Há crianças cujos pais se divorciam quando têm cinco, seis anos, e se adaptam à situação. Há adolescentes, com 14, 15 anos, que também se adaptam. E depois há os que, adolescentes ou crianças, simplesmente não se adaptam. “Aqui, não é a idade que importa, mas a maturidade, as próprias características da personalidade destes. E qualquer situação traumática nesta idade, sobretudo quando há violência envolvida, quando há maus-tratos – mesmo que psicológicos – entre os pais, deixa marcas que permanecem para o futuro, para a idade adulta. Estas crianças serão, mais tarde, adultos com dificuldade em manter relações de afetividade. Temem-nas”, explica a psicóloga clínica.

Há, portanto, que acompanhá-las desde cedo, como Inês Afonso Marques o faz. Mas, muitas vezes, e também por causa da alienação parental “de que são as maiores vítimas”, não é fácil – ou pelo menos tão rápido quanto se julga – ajudá-las a ultrapassar a separação dos pais e, sobretudo, o processo de regulação de poder paternal.

“Quando a criança chega ao consultório, é crítica de ambos os pais e não só de um. E foca-se em coisas do dia-a-dia: não quero ficar com a mãe porque ela não me deixa usar o computador, não quero ficar com o pai porque ele me obriga a tomar banho. É raro ouvir-se da boca delas uma referência à violência, ao alcoolismo, algo que se escutaria da boca de um adulto. Esse tipo de rótulos, mais duros, normalmente são a imagem distorcida que um pai lhe cria do outro.”

Então, como ultrapassar os rótulos? Mas, acima de tudo, como resolver os problemas que deles resultam? “O que nós fazemos é, primeiro, estabelecer uma relação de confiança com a criança. Fazê-la entender que é natural que se sinta triste, zangada. No fundo, validar esses sentimentos. Porque há muitos casos de humor mais irritável, de alterações do sono, de falta de concentração na escola que derivam da incompreensão destes sentimentos por parte delas. Antes de mais, é importante validar os sentimentos, compreendê-los e depois geri-los. E se com os adolescentes essa gestão é feita com diálogo, nas crianças é feita de forma lúdica”, explica a coordenadora infanto-juvenil da Oficina de Psicologia.
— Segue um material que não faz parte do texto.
(** * snapdir: directory snapshot and restore

    A shallow embedding of [cmd/main.go] (the version with ignore patterns,
    permission bits and the size cap) together with the parts of the Go
    standard library its behaviour depends on, on a Unix target
    ([filepath.Separator] is the slash).

    Go strings are byte sequences: they are modelled by [string], whose
    characters are the 256 byte values.  Runes and permission bits are
    integers.  The file system is reached through the interface [Runtime];
    the program is a function of the state of the file system and returns
    the next state with its error.  [logVerbose] writes to the process log
    only and is left out, as is the counter [fileCount] that it prints. *)

From Stdlib Require Import String Ascii List ZArith Bool Lia.
Import ListNotations.

Local Open Scope string_scope.
Local Open Scope Z_scope.

(** ** Bytes and string slicing *)

Module GoString.

Definition byte (c : ascii) : Z := Z.of_N (N_of_ascii c).

(** [s[i]], with 0 outside the string (never reached by the callers). *)
Definition at_ (s : string) (i : nat) : Z :=
  match String.get i s with
  | Some c => byte c
  | None => 0
  end.

(** [s[n:]] *)
Fixpoint from (n : nat) (s : string) : string :=
  match n, s with
  | O, _ => s
  | S n', String _ t => from n' t
  | S _, EmptyString => EmptyString
  end.

Definition is_empty (s : string) : bool :=
  match s with
  | EmptyString => true
  | String _ _ => false
  end.

(** [strings.HasPrefix(s, p)] *)
Fixpoint HasPrefix (s p : string) {struct p} : bool :=
  match p, s with
  | EmptyString, _ => true
  | String a p', String b s' => Ascii.eqb a b && HasPrefix s' p'
  | String _ _, EmptyString => false
  end.

(** [strings.Contains(s, substr)]: some position of [s] starts a copy of
    [substr]. *)
Fixpoint Contains (s substr : string) : bool :=
  HasPrefix s substr
  || match s with
     | EmptyString => false
     | String _ s' => Contains s' substr
     end.

End GoString.
Import GoString.

(** ** unicode/utf8 *)

Module utf8.

Definition RuneError : Z := 0xFFFD.

Definition locb : Z := 0x80.
Definition hicb : Z := 0xBF.
Definition xx : Z := 0xF1.
Definition as_ : Z := 0xF0.
Definition s1 : Z := 0x02.
Definition s2 : Z := 0x13.
Definition s3 : Z := 0x03.
Definition s4 : Z := 0x23.
Definition s5 : Z := 0x34.
Definition s6 : Z := 0x04.
Definition s7 : Z := 0x44.

(** The table [first], by ranges of the leading byte. *)
Definition first (b : Z) : Z :=
  if b <? 0x80 then as_
  else if b <? 0xC2 then xx
  else if b <? 0xE0 then s1
  else if b =? 0xE0 then s2
  else if b <? 0xED then s3
  else if b =? 0xED then s4
  else if b <? 0xF0 then s3
  else if b =? 0xF0 then s5
  else if b <? 0xF4 then s6
  else if b =? 0xF4 then s7
  else xx.

(** The table [acceptRanges]: bounds of the second byte. *)
Definition acceptRanges (i : Z) : Z * Z :=
  if i =? 1 then (0xA0, hicb)
  else if i =? 2 then (locb, 0x9F)
  else if i =? 3 then (0x90, hicb)
  else if i =? 4 then (locb, 0x8F)
  else (locb, hicb).

Definition maskx : Z := 0x3F.
Definition mask2 : Z := 0x1F.
Definition mask3 : Z := 0x0F.
Definition mask4 : Z := 0x07.

(** [utf8.DecodeRuneInString]: the rune and its width in bytes. *)
Definition DecodeRuneInString (s : string) : Z * nat :=
  let n := Z.of_nat (String.length s) in
  if n <? 1 then (RuneError, 0%nat)
  else
    let b0 := at_ s 0 in
    let x := first b0 in
    if as_ <=? x then
      ((if Z.testbit x 0 then RuneError else b0), 1%nat)
    else
      let sz := Z.land x 7 in
      let accept := acceptRanges (Z.shiftr x 4) in
      if n <? sz then (RuneError, 1%nat)
      else
        let b1 := at_ s 1 in
        if (b1 <? fst accept) || (snd accept <? b1) then (RuneError, 1%nat)
        else if sz <=? 2 then
          (Z.lor (Z.shiftl (Z.land b0 mask2) 6) (Z.land b1 maskx), 2%nat)
        else
          let b2 := at_ s 2 in
          if (b2 <? locb) || (hicb <? b2) then (RuneError, 1%nat)
          else if sz <=? 3 then
            (Z.lor (Z.lor (Z.shiftl (Z.land b0 mask3) 12)
                          (Z.shiftl (Z.land b1 maskx) 6))
                   (Z.land b2 maskx), 3%nat)
          else
            let b3 := at_ s 3 in
            if (b3 <? locb) || (hicb <? b3) then (RuneError, 1%nat)
            else
              (Z.lor (Z.lor (Z.lor (Z.shiftl (Z.land b0 mask4) 18)
                                   (Z.shiftl (Z.land b1 maskx) 12))
                            (Z.shiftl (Z.land b2 maskx) 6))
                     (Z.land b3 maskx), 4%nat).

End utf8.

(** ** path/filepath *)

Module filepath.

Definition Separator : ascii := "/"%char.

Definition IsPathSeparator (c : ascii) : bool := Ascii.eqb c Separator.

(** [filepath.ToSlash]: every [Separator] becomes a slash. *)
Fixpoint ToSlash (path : string) : string :=
  match path with
  | EmptyString => EmptyString
  | String c t =>
      String (if Ascii.eqb c Separator then "/"%char else c) (ToSlash t)
  end.

(** [filepath.FromSlash]: every slash becomes [Separator]. *)
Fixpoint FromSlash (path : string) : string :=
  match path with
  | EmptyString => EmptyString
  | String c t =>
      String (if Ascii.eqb c "/"%char then Separator else c) (FromSlash t)
  end.

Fixpoint hasSeparator (s : string) : bool :=
  match s with
  | EmptyString => false
  | String c t => IsPathSeparator c || hasSeparator t
  end.

(** The first loop of [Base]: drop the trailing separators. *)
Fixpoint stripTrailing (path : string) : string :=
  match path with
  | EmptyString => EmptyString
  | String c t =>
      let t' := stripTrailing t in
      if IsPathSeparator c && is_empty t' then EmptyString else String c t'
  end.

(** The second loop of [Base]: what follows the last separator. *)
Fixpoint lastElement (path : string) : string :=
  match path with
  | EmptyString => EmptyString
  | String c t =>
      if hasSeparator t then lastElement t
      else if IsPathSeparator c then t
      else path
  end.

(** [filepath.Base]; the volume name is empty on Unix. *)
Definition Base (path : string) : string :=
  if is_empty path then "."
  else
    let path := lastElement (stripTrailing path) in
    if is_empty path then String Separator EmptyString else path.

(** *** [filepath.Match] *)

(** A result that is either a value or [ErrBadPattern]. *)
Inductive result (A : Type) : Type :=
| Ok (a : A)
| ErrBadPattern.
Arguments Ok {A} a.
Arguments ErrBadPattern {A}.

(** Leading stars of [scanChunk]. *)
Fixpoint skipStars (pattern : string) : bool * string :=
  match pattern with
  | String c t =>
      if Ascii.eqb c "*"%char then (true, snd (skipStars t))
      else (false, pattern)
  | EmptyString => (false, pattern)
  end.
(** * Order, inventory, coupon and rating logic of the storefront backend

    A shallow embedding of the checkout slice of the backend
    ([order.controller.js], the [Order] model, the cart's discount helper and
    the review controller's rating aggregation), with the properties the
    specification states about it.

    Conventions of the embedding
    - JavaScript numbers that carry money, and the rating average, are exact
      rationals ([Q]): sums, products and quotients are taken without the
      rounding of binary floating point.  Counters (stock, quantities, usage
      counts, ratings) are integers ([Z]).  Equations between amounts are
      stated with [==] on [Q].
    - Strings stay strings: statuses, coupon kinds and roles are compared
      with [String.eqb], as the source compares them with [===].
    - An optional field ([undefined] / [null] in the document) is an [option].
    - The document store is explicit: a finite map from ids to documents is
      passed in and the updated map is returned.
    - Calls to external services (payment refund, loyalty points) are
      collected in an effect log.
    - A handler that answers with an error status returns [inl] of the error;
      nothing is persisted in that case.
    - The database and the external services answer every call; addresses,
      the user document, e-mails and the audit log are left out. *)

From Stdlib Require Import ZArith QArith Qround Qminmax Qabs Lqa Lia List.
From Stdlib Require Import String Ascii HexString.
From stdpp Require Import gmap strings list fin_maps.

Local Open Scope string_scope.
Local Open Scope Z_scope.

(** ** JavaScript helpers *)

(** [x || 0] on an optional number: a missing field and zero both give 0. *)
Definition orZero (x : option Q) : Q :=
  match x with
  | Some v => if Qeq_bool v 0 then 0%Q else v
  | None => 0%Q
  end.

(** Truthiness of an optional number: present and not zero. *)
Definition truthyQ (x : option Q) : bool :=
  match x with
  | Some v => negb (Qeq_bool v 0)
  | None => false
  end.

Definition truthyZ (x : option Z) : bool :=
  match x with
  | Some v => negb (v =? 0)
  | None => false
  end.

(** Truthiness of an optional string: present and not empty. *)
Definition truthyS (x : option string) : bool :=
  match x with
  | Some s => negb (String.eqb s "")
  | None => false
  end.

(** [Math.max] and [Math.min] on two numbers. *)
Definition MathMax (a b : Q) : Q := if Qle_bool a b then b else a.
Definition MathMin (a b : Q) : Q := if Qle_bool a b then a else b.

(** [x.toFixed(d)] read back with [parseFloat], on the exact value of [x]:
    the decimal with [d] digits nearest to [x]; of two equally near ones the
    larger is taken.  (JavaScript rounds the double that stands for [x]; for
    a decimal ending in 5 that double can lie a little to either side of
    it.) *)
Definition toFixed (d : nat) (x : Q) : Q :=
  let scale := Z.pow 10 (Z.of_nat d) in
  Qmake (Qfloor (x * inject_Z scale + (1 # 2))) (Z.to_pos scale).

Definition upperAscii (c : ascii) : ascii :=
  let n := nat_of_ascii c in
  if (Nat.leb 97 n && Nat.leb n 122)%bool then ascii_of_nat (n - 32) else c.

(** [s.toUpperCase()] on the ASCII letters; every other byte of the string
    is left as it is. *)
Fixpoint toUpperCase (s : string) : string :=
  match s with
  | EmptyString => EmptyString
  | String c r => String (upperAscii c) (toUpperCase r)
  end.

(** [arr.includes(x)] on an array of strings. *)
Definition includes (arr : list string) (x : string) : bool :=
  existsb (String.eqb x) arr.

(** ** Catalog documents *)

Abbreviation ObjectId := N (only parsing).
O filho de Manuel Maria Carrilho e Bárbara Guimarães tem 12 anos. A irmã mais nova, quatro. O pai é ex-ministro da Cultura. A mãe, apresentadora de TV. O filho foi ouvido em tribunal. E a sua audição foi capa de revistas e primeira página em jornais. Quem a fez chegar às revistas e aos jornais? Ainda ninguém sabe. Aos 12 anos, será a primeira criança em Portugal a ter um advogado a representá-la num processo de regulação de poder paternal.